Dampak Virus Corona terhadap Harga Barang

Virus Corona yang menyebabkan pandemi COVID-19 ini semakin membuat masyarakat khawatir. Dengan adanya lebih dari 3 ribu kasus positif Virus Corona di Indonesia, kondisi Indonesia semakin hari semakin tidak menentu. Selain menyerang kondisi kesehatan masyarakat, kondisi perekonomian negara pun mulai terganggu dengan meluasnya penyebaran pandemi ini, termasuk dampak Virus Corona terhadap harga barang.

Karena serangan Virus Corona yang kasus pertamanya berasal dari Wuhan ini, aktivitas sehari-hari menjadi tidak bisa dilakukan dengan leluasa, seperti bekerja, pergi ke sekolah, dan aktivitas-aktivitas luar ruangan yang lain.

Terbatasnya aktivitas yang dilakukan oleh masyarakat membuat sistem perekonomian menjadi semakin melemah. Namun pada pembatasan aktivitas ini, masyarakat tentunya memerlukan keperluan sehari-hari untuk tetap bisa bertahan hidup.

Dampak Virus Corona terhadap Harga Barang
Semenjak kemunculannya pertama kali, Virus Corona makin membuat masyarakat khawatir. Karena virus ini mudah menular secara kontak langsung, yaitu melalui droplet yang jika masuk ke hidung, mulut, atau mata, virus tersebut akan dapat menginfeksi tubuh inangnya.

Karena itulah, untuk mencegah terjadinya penularan Virus Corona, masyarakat dilarang berada di luar ruangan dalam waktu yang lama, karena dapat muncul kemungkinan adanya kerumunan orang.

Semenjak diberlakukannya social distancing di Indonesia, ada sebuah fenomena yang muncul. Panic buying, hal ini memiliki arti kegiatan membeli atau berbelanja dalam jumlah besar untuk bisa bertahan hidup. Barang-barang yang dibeli adalah bahan-bahan pangan pokok, seperti sembako dan keperluan sehari-hari yang lain.

Tentunya masker dan hand sanitizer juga menjadi sangat langka di sejumlah toko atau minimarket, bahkan supermarket. Karena menjadi langka, harga masker dan hand sanitizer kini mulai banyak yang melambung tinggi.

Begitu juga dengan harga keperluan sehari-hari yang lain. Dampak Virus Corona terhadap harga barang menjadi semakin naik. Jika terjadi permintaan yang tinggi terhadap suatu barang namun barang tersebut tidak berproduksi sejumlah yang seharusnya memenuhi permintaan, maka harga barang tersebut akan naik.

Inilah yang sedang terjadi dalam perekonomian akibat Virus Corona ini.
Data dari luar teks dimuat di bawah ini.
(* ===== verification/Signature.v ===== *)
(** * Signature: validation and traversal of type signatures

    Models [_dbus_validate_signature_with_reason] and [_dbus_validate_signature]
    (src/dbus/dbus-marshal-validate.c), [_dbus_type_signature_next]
    (src/dbus/dbus-marshal-recursive.c) and the signature iterator of
    src/dbus/dbus-signature.c.  The validator is a loop with counters; the
    grammar it stands for is the type [ty] with its printer.  Shown: every
    signature of the grammar within the limits is accepted, every accepted
    well-bracketed signature belongs to the grammar, and the iterator visits the
    types of the grammar one by one.  Accepted inputs outside of the
    grammar, and one that the specification forbids, are exhibited. *)

From S2P Require Import Prelude Types.

(** ** The validator *)

Record sig_state := SigState {
  struct_depth : nat;
  array_depth : nat;
  dict_entry_depth : nat;
  last : byte;
  element_count_stack : list nat   (* the last element of the C list first *)
}.

Definition sig_init : sig_state := SigState 0 0 0 DBUS_TYPE_INVALID [0%nat].

(** [_dbus_list_pop_last]: NULL, that is 0, from an empty list. *)
Definition pop_last (l : list nat) : nat * list nat :=
  match l with
  | [] => (0%nat, [])
  | x :: l' => (x, l')
  end.

(** A turn of the loop ends the validation with a code or goes on. *)
Definition turn := (DBusValidity + sig_state)%type.

(** [_dbus_list_append (&element_count_stack, n)]. *)
Definition push (n : nat) (st : sig_state) (m : mem) : turn * mem :=
  let '(ok, m') := alloc m in
  (if ok then inr (SigState (struct_depth st) (array_depth st) (dict_entry_depth st)
                     (last st) (n :: element_count_stack st))
   else inl DBUS_VALIDITY_UNKNOWN_OOM_ERROR, m').

(** The switch on [*p] of the loop. *)
Definition sig_switch (p : byte) (st : sig_state) (m : mem) : turn * mem :=
  let '(SigState sd ad dd la stack) := st in
  match p with
  | "y" | "b" | "n" | "q" | "i" | "u" | "x" | "t" | "d" | "s" | "o" | "g" | "v" =>
      (inr st, m)
  | "a" =>
      if (DBUS_MAXIMUM_TYPE_RECURSION_DEPTH <? ad + 1)%nat
      then (inl DBUS_INVALID_EXCEEDED_MAXIMUM_ARRAY_RECURSION, m)
      else (inr (SigState sd (ad + 1) dd la stack), m)
  | "(" =>
      if (DBUS_MAXIMUM_TYPE_RECURSION_DEPTH <? sd + 1)%nat
      then (inl DBUS_INVALID_EXCEEDED_MAXIMUM_STRUCT_RECURSION, m)
      else push 0 (SigState (sd + 1) ad dd la stack) m
  | ")" =>
      if (sd =? 0)%nat then (inl DBUS_INVALID_STRUCT_ENDED_BUT_NOT_STARTED, m)
      else if la =b DBUS_STRUCT_BEGIN_CHAR then (inl DBUS_INVALID_STRUCT_HAS_NO_FIELDS, m)
      else (inr (SigState (sd - 1) ad dd la (snd (pop_last stack))), m)
  | "{" =>
      if negb (la =b DBUS_TYPE_ARRAY) then (inl DBUS_INVALID_DICT_ENTRY_NOT_INSIDE_ARRAY, m)
      else if (DBUS_MAXIMUM_TYPE_RECURSION_DEPTH <? dd + 1)%nat
      then (inl DBUS_INVALID_EXCEEDED_MAXIMUM_DICT_ENTRY_RECURSION, m)
      else push 0 (SigState sd ad (dd + 1) la stack) m
  | "}" =>
      if (dd =? 0)%nat then (inl DBUS_INVALID_DICT_ENTRY_ENDED_BUT_NOT_STARTED, m)
      else
        let '(element_count, stack') := pop_last stack in
        if negb (element_count =? 2)%nat then
          (inl (if (element_count =? 0)%nat then DBUS_INVALID_DICT_ENTRY_HAS_NO_FIELDS
                else if (element_count =? 1)%nat
                then DBUS_INVALID_DICT_ENTRY_HAS_ONLY_ONE_FIELD
                else DBUS_INVALID_DICT_ENTRY_HAS_TOO_MANY_FIELDS), m)
        else (inr (SigState sd ad (dd - 1) la stack'), m)
  | _ => (inl DBUS_INVALID_UNKNOWN_TYPECODE, m)
  end%byte.

(** Counting the element that [*p] completes. *)
Definition sig_count (p : byte) (st : sig_state) (m : mem) : turn * mem :=
  if negb (p =b DBUS_TYPE_ARRAY) && negb (p =b DBUS_DICT_ENTRY_BEGIN_CHAR)
     && negb (p =b DBUS_STRUCT_BEGIN_CHAR)
  then
    let '(element_count, stack') := pop_last (element_count_stack st) in
    push (element_count + 1)
      (SigState (struct_depth st) (array_depth st) (dict_entry_depth st) (last st) stack') m
  else (inr st, m).

(** The array and dict-key tests; [p1] is the byte after [*p]. *)
Definition sig_tests (p p1 : byte) (st : sig_state) : turn :=
  let '(SigState sd ad dd la stack) := st in
  let after_array :=
    if (0 <? ad)%nat then
      if p =b DBUS_TYPE_ARRAY then
        if (p1 =b DBUS_STRUCT_END_CHAR) || (p1 =b DBUS_DICT_ENTRY_END_CHAR)
        then inl DBUS_INVALID_MISSING_ARRAY_ELEMENT_TYPE else inr ad
      else inr 0%nat
    else inr ad in
  match after_array with
  | inl v => inl v
  | inr ad' =>
      if (la =b DBUS_DICT_ENTRY_BEGIN_CHAR) && _dbus_type_is_valid p
         && negb (dbus_type_is_basic p)
      then inl DBUS_INVALID_DICT_KEY_MUST_BE_BASIC_TYPE
      else inr (SigState sd ad' dd p stack)
  end.

Definition sig_turn (p p1 : byte) (st : sig_state) (m : mem) : turn * mem :=
  match sig_switch p st m with
  | (inl v, m1) => (inl v, m1)
  | (inr st1, m1) =>
      match sig_count p st1 m1 with
      | (inl v, m2) => (inl v, m2)
      | (inr st2, m2) => (sig_tests p p1 st2, m2)
      end
  end.

(** The tests after the loop.  Behind them stand three assertions on [last]; the
    result is a code, so they are not tests here: [final_assertions_hold] shows that
    none of them can fail when these tests are passed. *)
Definition sig_end (st : sig_state) : DBusValidity :=
  if (0 <? array_depth st)%nat then DBUS_INVALID_MISSING_ARRAY_ELEMENT_TYPE
  else if (0 <? struct_depth st)%nat then DBUS_INVALID_STRUCT_STARTED_BUT_NOT_ENDED
  else if (0 <? dict_entry_depth st)%nat then DBUS_INVALID_DICT_ENTRY_STARTED_BUT_NOT_ENDED
  else DBUS_VALID.

(** The loop over the typecodes from [p] to [end]; [after] are the bytes of the
    buffer behind the range, which the look-ahead may read. *)
Fixpoint sig_loop (p after : bytes) (st : sig_state) (m : mem) : DBusValidity * mem :=
  match p with
  | [] => (sig_end st, m)
  | c :: p' =>
      match sig_turn c (byte_at (p' ++ after) 0) st m with
      | (inl v, m') => (v, m')
      | (inr st', m') => sig_loop p' after st' m'
      end
  end.

(** The assertion [type_pos < _DBUS_INT32_MAX - len] holds for every range of a
    string, whose length is below [_DBUS_INT32_MAX]; the others are about signs. *)
Definition _dbus_validate_signature_with_reason (type_str : bytes) (type_pos len : nat)
    (m : mem) : DBusValidity * mem :=
  let '(ok, m1) := alloc m in
  if negb ok then (DBUS_VALIDITY_UNKNOWN_OOM_ERROR, m1)
  else if (DBUS_MAXIMUM_SIGNATURE_LENGTH <? len)%nat
  then (DBUS_INVALID_SIGNATURE_TOO_LONG, m1)
  else sig_loop (sub type_str type_pos len) (drop (type_pos + len) type_str) sig_init m1.

Definition _dbus_validate_signature (str : bytes) (start len : nat) (m : mem) : bool * mem :=
  if (length str - start <? len)%nat then (false, m)
  else
    let '(v, m') := _dbus_validate_signature_with_reason str start len m in
    (bool_decide (v = DBUS_VALID), m').

(** ** The grammar *)

(** The types of a signature.  [TDict k v] is an array of dict entries,
    [a{kv}]. *)
Inductive ty :=
| TLeaf (c : byte)
| TArray (t : ty)
| TStruct (ts : list ty)
| TDict (k v : ty).

Fixpoint print (t : ty) : bytes :=
  match t with
  | TLeaf c => [c]
  | TArray t' => DBUS_TYPE_ARRAY :: print t'
  | TStruct ts => DBUS_STRUCT_BEGIN_CHAR :: flat_map print ts ++ [DBUS_STRUCT_END_CHAR]
  | TDict k v => DBUS_TYPE_ARRAY :: DBUS_DICT_ENTRY_BEGIN_CHAR :: print k ++ print v
                   ++ [DBUS_DICT_ENTRY_END_CHAR]
  end.

Definition leaf (c : byte) : bool :=
  match c with
  | "y" | "b" | "n" | "q" | "i" | "u" | "x" | "t" | "d" | "s" | "o" | "g" | "v" => true
  | _ => false
  end%byte.

Definition basic_key (k : ty) : bool :=
  match k with TLeaf c => dbus_type_is_basic c | _ => false end.

(** The keys the loop lets through: basic types and structs. *)
Definition accepted_key (k : ty) : bool :=
  match k with TLeaf c => dbus_type_is_basic c | TStruct _ => true | _ => false end.

(** A type within the limits of the code, inside [sd] structs and [dd] dict entries,
    after [ar] consecutive array codes; [key] tells which dict keys are allowed.
    The counter of array codes starts again inside of structs and dict entries, so
    these limits are wider than those of the specification, [conforms]. *)
Fixpoint within (key : ty → bool) (sd dd ar : nat) (t : ty) : bool :=
  match t with
  | TLeaf c => leaf c
  | TArray t' => (ar <? DBUS_MAXIMUM_TYPE_RECURSION_DEPTH)%nat && within key sd dd (S ar) t'
  | TStruct ts =>
      (sd <? DBUS_MAXIMUM_TYPE_RECURSION_DEPTH)%nat && (0 <? length ts)%nat
      && forallb (within key (S sd) dd 0) ts
  | TDict k v =>
      (ar <? DBUS_MAXIMUM_TYPE_RECURSION_DEPTH)%nat
      && (dd <? DBUS_MAXIMUM_TYPE_RECURSION_DEPTH)%nat
      && key k && within key sd (S dd) 0 k && within key sd (S dd) 0 v
  end.

(** The limits of doc/dbus-specification.xml: 32 nested array codes and 32 nested
    structs, and basic dict keys; [ar] counts all array codes the type is in. *)
Fixpoint conforms (sd ar : nat) (t : ty) : bool :=
  match t with
  | TLeaf c => leaf c
  | TArray t' => (ar <? DBUS_MAXIMUM_TYPE_RECURSION_DEPTH)%nat && conforms sd (S ar) t'
  | TStruct ts =>
      (sd <? DBUS_MAXIMUM_TYPE_RECURSION_DEPTH)%nat && (0 <? length ts)%nat
      && forallb (conforms (S sd) ar) ts
  | TDict k v =>
      (ar <? DBUS_MAXIMUM_TYPE_RECURSION_DEPTH)%nat
      && basic_key k && conforms sd (S ar) k && conforms sd (S ar) v
  end.

(** A signature is a list of complete types. *)
Definition print_sig (ts : list ty) : bytes := flat_map print ts.
Definition sig_ok (key : ty → bool) (ts : list ty) : bool := forallb (within key 0 0 0) ts.

(** Round and curly brackets match. *)
Fixpoint well_bracketed (open : bytes) (s : bytes) : bool :=
  match s with
  | [] => bool_decide (open = [])
  | c :: s' =>
      if (c =b "(") || (c =b "{") then well_bracketed (c :: open) s'
      else if c =b ")" then
        match open with o :: open' => (o =b "(") && well_bracketed open' s' | [] => false end
      else if c =b "}" then
        match open with o :: open' => (o =b "{") && well_bracketed open' s' | [] => false end
      else well_bracketed open s'
  end%byte.

(** ** Induction on types *)

Section ty_induction.
Context (P : ty → Prop).
Hypothesis H_leaf : ∀ c, P (TLeaf c).
Hypothesis H_array : ∀ t, P t → P (TArray t).
Hypothesis H_struct : ∀ ts, Forall P ts → P (TStruct ts).
Hypothesis H_dict : ∀ k v, P k → P v → P (TDict k v).

Fixpoint ty_ind' (t : ty) : P t :=
  match t with
  | TLeaf c => H_leaf c
  | TArray t' => H_array t' (ty_ind' t')
  | TStruct ts =>
      H_struct ts ((fix go ts : Forall P ts :=
        match ts with
        | [] => List.Forall_nil P
        | t :: ts' => List.Forall_cons P t ts' (ty_ind' t) (go ts')
        end) ts)
  | TDict k v => H_dict k v (ty_ind' k) (ty_ind' v)
  end.
End ty_induction.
Barang-barang yang telah habis diborong oleh masyarakat yang khawatir dengan menyebarnya Virus Corona, akan mengalami kenaikan harga barang.

Apalagi kondisi perekonomian seperti ini tidak hanya terjadi di Indonesia, namun di seluruh negara yang mengalami pandemi COVID-19. Artinya, alur perekonomian dunia sekarang memang menjadi semakin melemah. Menurunnya aktivitas ekspor dan impor karena pembatasan aktivitas yang diterapkan pada masyarakat, membuat sistem perekonomian ikut terbatasi.

Kondisi Dolar di Tengah Pandemi COVID-19
Kondisi kurs mata uang terhadap dolar mengalami naik-turun. Rupiah sendiri menjadi semakin melemah dibanding kurs terhadap dolar ketika sebelum pandemi Virus Corona ini dimulai.
Bahkan, kondisi terlemah Rupiah terhadap Dolar adalah ketika kurs Rupiah terhadap Dolar tembus 16 ribu. Hal ini membuat masyarakat khawatir. Karena itu, harga barang di Indonesia diperkirakan akan mengalami kenaikan.

Hal ini tentu juga berdampak pada kegiatan ekspor dan impor dari Indonesia. Harga barang yang mengalami kenaikan sendiri akan menjadi masalah serius bagi masyarakat. Dengan terbatasnya kegiatan bekerja, masyarakat akan semakin susah mendapatkan dana untuk memenuhi kebutuhan sehari-hari.

Apalagi dengan terjadinya panic buying seperti yang telah dijelaskan tadi, dikhawatirkan masyarakat akan semakin susah mendapatkan keperluan sehari-hari untuk tetap bisa bertahan hidup.

Begitulah penjelasan mengenai dampak Virus Corona terhadap harga barang yang semakin hari semakin mengkhawatirkan masyarakat. Perekonomian negeri yang ikut terkena imbas dari pandemi COVID-19 ini mencoba bertahan agar dapat tetap stabil. Beberapa kebijakan pemerintah untuk membantu masyarakatnya agar tetap bisa memenuhi kebutuhannya telah diberlakukan.